Collaboration in the Wild

I am looking for more teams to participate in this research. If you work on a team (or know of one) that undertakes these or similar activities, and would be interested in chatting further about the possibility of participating in this research, please contact me.

This multi-year research project (see my NSF CAREER proposal) is about using video ethnography to better understanding how professional software developers collaborate on their actual work in their actual place of work (“in the wild”). This topic is significantly under-examined in the research literature. Therefore, my research team is augmenting prior research by collecting and analyzing videos of professional software developers collaborating side-by-side in the wild, such as when sketching at a whiteboard or pair programming. Josh Tenenberg of University of Washington, Tacoma is a significant collaborator on this project.

Almost all prior studies are of novices, or use relatively simple problems, or are in laboratory settings, or study individuals instead of groups. These contexts are extremely different from the highly complex work of professional software developers in situ (see the Navigating Constraints paper, below). Prior research that does study professional software developers in the wild tends to be based upon what a researcher can observe in the moment, or what people recall of their behaviors, or the analysis of digital traces that miss most of what developers do.

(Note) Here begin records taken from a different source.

(** * An indexed binary min-heap of integers (z3's [util/heap.h])

    Shallow embedding of the class template [heap<LT>] and proofs of the
    properties stated in the specification.

    Modelling conventions.
    - [int] values (keys, slots, sizes) are integers of [Z].  The only
      arithmetic performed on them is [i << 1], [(i << 1) + 1], [i >> 1],
      [size - 1] and [n / 2]; the model coincides with machine arithmetic as
      long as [m_keys] holds at most [2^30] entries, which a capacity below
      [2^30] ensures (lemma [keys_size_le_capacity]).
    - [int_vector] is a [list Z].  [operator[]] outside the bounds and
      [pop_back]/[back] on an empty vector are assertion failures of the
      vector class (undefined behaviour in release builds); they are failures
      of the model.
    - [SASSERT] is modelled as a checked assertion.  [CASSERT("heap", ...)] is
      only active when the debug tag "heap" is switched on; it is modelled as
      switched off, and what it checks is proved instead.
    - [const] member functions are functions of the heap; the other member
      functions run in a state-and-failure monad over the two vectors.
    - [while (true)] loops carry a fuel argument; running out of fuel is a
      failure, and the theorems show that the fuel supplied always suffices.
    - The comparator base class [LT] is a function [lt : Z -> Z -> bool]. *)

From Stdlib Require Import ZArith List Lia Bool Sorted Permutation.
From stdpp Require Import base option list numbers.

Local Open Scope Z_scope.

(** ** Vectors *)

Module Vec.

Definition size (v : list Z) : Z := Z.of_nat (length v).

(** [v[i]] *)
Definition get (v : list Z) (i : Z) : option Z :=
  if decide (0 ≤ i) then v !! Z.to_nat i else None.

(** [v[i] = x] *)
Definition set (v : list Z) (i x : Z) : option (list Z) :=
  if decide (0 ≤ i < size v) then Some (<[Z.to_nat i := x]> v) else None.

Definition push_back (v : list Z) (x : Z) : list Z := v ++ [x].

Definition back (v : list Z) : option Z := list.last v.

Definition pop_back (v : list Z) : option (list Z) :=
  match v with
  | [] => None
  | _ => Some (removelast v)
  end.

(** [v.resize(s, x)], the argument being converted to [unsigned]. *)
Definition resize (v : list Z) (s x : Z) : list Z :=
  let n := Z.to_nat (s mod 2 ^ 32) in
  take n v ++ replicate (n - length v) x.

End Vec.

(** ** The heap object and its monad *)

Record heap : Type := Heap { m_keys : list Z; m_indices : list Z }.

Definition M (A : Type) : Type := heap → option (A * heap).

#[global] Instance M_ret : MRet M := λ A x h, Some (x, h).
#[global] Instance M_bind : MBind M := λ A B f m h,
  match m h with
  | Some (x, h') => f x h'
  | None => None
  end.

Definition fail {A} : M A := λ _, None.

Definition lift {A} (o : option A) : M A := λ h,
  match o with
  | Some x => Some (x, h)
  | None => None
  end.

(** Calls of [const] member functions. *)
Definition read {A} (f : heap → A) : M A := λ h, Some (f h, h).
Definition call {A} (f : heap → option A) : M A := λ h, lift (f h) h.

Definition sassert (b : bool) : M unit := if b then mret tt else fail.

Definition keys_size : M Z := λ h, Some (Vec.size (m_keys h), h).
Definition keys_at (i : Z) : M Z := λ h, lift (Vec.get (m_keys h) i) h.
Definition keys_put (i x : Z) : M unit := λ h,
  match Vec.set (m_keys h) i x with
  | Some v => Some (tt, Heap v (m_indices h))
  | None => None
  end.
Definition keys_push_back (x : Z) : M unit := λ h,
  Some (tt, Heap (Vec.push_back (m_keys h) x) (m_indices h)).
Definition keys_pop_back : M unit := λ h,
  match Vec.pop_back (m_keys h) with
  | Some v => Some (tt, Heap v (m_indices h))
  | None => None
  end.
Definition keys_back : M Z := λ h, lift (Vec.back (m_keys h)) h.
Definition indices_size : M Z := λ h, Some (Vec.size (m_indices h), h).
Definition indices_at (k : Z) : M Z := λ h, lift (Vec.get (m_indices h) k) h.
Definition indices_put (k i : Z) : M unit := λ h,
  match Vec.set (m_indices h) k i with
  | Some v => Some (tt, Heap (m_keys h) v)
  | None => None
  end.

(** ** Slot arithmetic *)

Definition left (i : Z) : Z := Z.shiftl i 1.
Definition right (i : Z) : Z := Z.shiftl i 1 + 1.
Definition parent (i : Z) : Z := Z.shiftr i 1.

(** ** [const] member functions *)

Definition empty (h : heap) : bool := Vec.size (m_keys h) =? 1.

Definition size (h : heap) : Z := Vec.size (m_indices h).

Definition get_bounds (h : heap) : Z := Vec.size (m_indices h).

Definition contains (h : heap) (key : Z) : option bool :=
  if key <? Vec.size (m_indices h)
  then i ← Vec.get (m_indices h) key; Some (negb (i =? 0))
  else Some false.

(** [is_valid_value] asserts that the value is in range and returns [true]. *)
Definition is_valid_value (h : heap) (v : Z) : option bool :=
  if (0 <=? v) && (v <? Vec.size (m_indices h)) then Some true else None.

Definition get_key (h : heap) (index : Z) : option Z :=
  Vec.get (m_keys h) index.

Definition get_index (h : heap) (key : Z) : option Z :=
  Vec.get (m_indices h) key.

Definition min_value (h : heap) : option Z :=
  if empty h then None else Vec.get (m_keys h) 1.

(** ** Member functions that depend on the comparator *)

Section Heap.

Variable lt : Z → Z → bool.

Definition less_than (v1 v2 : Z) : bool := lt v1 v2.

(** [check_invariant_core]: [true] when no assertion fires.  The fuel bounds
    the depth of the recursion. *)
Fixpoint check_invariant_core (fuel : nat) (h : heap) (idx : Z) : bool :=
  if idx <? Vec.size (m_keys h) then
    match fuel with
    | O => false
    | S f =>
        match Vec.get (m_keys h) idx with
        | Some k =>
            match Vec.get (m_indices h) k with
            | Some i => i =? idx
            | None => false
            end
            && ((parent idx =? 0)
                || match Vec.get (m_keys h) (parent idx) with
                   | Some pk => negb (less_than k pk)
                   | None => false
                   end)
            && check_invariant_core f h (left idx)
            && check_invariant_core f h (right idx)
        | None => false
        end
    end
  else true.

Our research augments this prior work by using interaction analysis of videos of professional software developers in the wild. These videos provide a very rich set of data that allows us to better understand a variety of questions, such as how artifacts, people, and the environment help developers find common ground, co-create understanding, and navigate the constraints of the highly complex, situated, and contextually rich work they do. Our approach is informed by theoretical frameworks such as distributed cognition, social cognition, and situated cognition. Using videos allows us to uncover patterns and do analysis at a micro level. This helps us bridge to existing research, inform educational interventions to bridge the gap between novice and expert software developer, inform tool and process design, and might even help extend existing theory.

The following publications have come from this research project:

  • Socha, D., & Sutanto, K. (2015). The “Pair” as a Problematic Unit of Analysis for Pair Programming. In Proceedings of the 2015 International Workshop on Cooperative and Human Aspects of Software Engineering (CHASE 2015). ACM. (in press)
  • Socha, D., & Tenenberg, J. (2015). Sketching and Conceptions of Software Design. In Proceedings of the 2015 International Workshop on Cooperative and Human Aspects of Software Engineering (CHASE 2015). ACM. (in press)
  • David Socha, Troy Frever, Chunchao Zhang, Using a Large Whiteboard Wall to Support Software Development Teams. Presented at the 48th Annual Hawaii International Conference on System Sciences. January 2015.
  • Socha, D., & Tenenberg, J. (2013). Sketching Software in the Wild. 35th International Conference on Software Engineering (ICSE 2013). San Francisco, USA. (paper) Describes our original “optimal” research design from October 2012. Since then, we expanded the scope to include forms of collaboration beyond just sketching.
  • Socha, D., & Tenenberg, J. (2013). Navigating Constraints: The Design Work of Professional Software Developers. ACM SIGCHI Conference on Human Factors in Computing Systems. Paris, France. (paper, poster) Describes our preliminary results from studying one 50-person software development organization. It also shows how the work done by this software development organization is dramatically more complex than the work studied in prior research.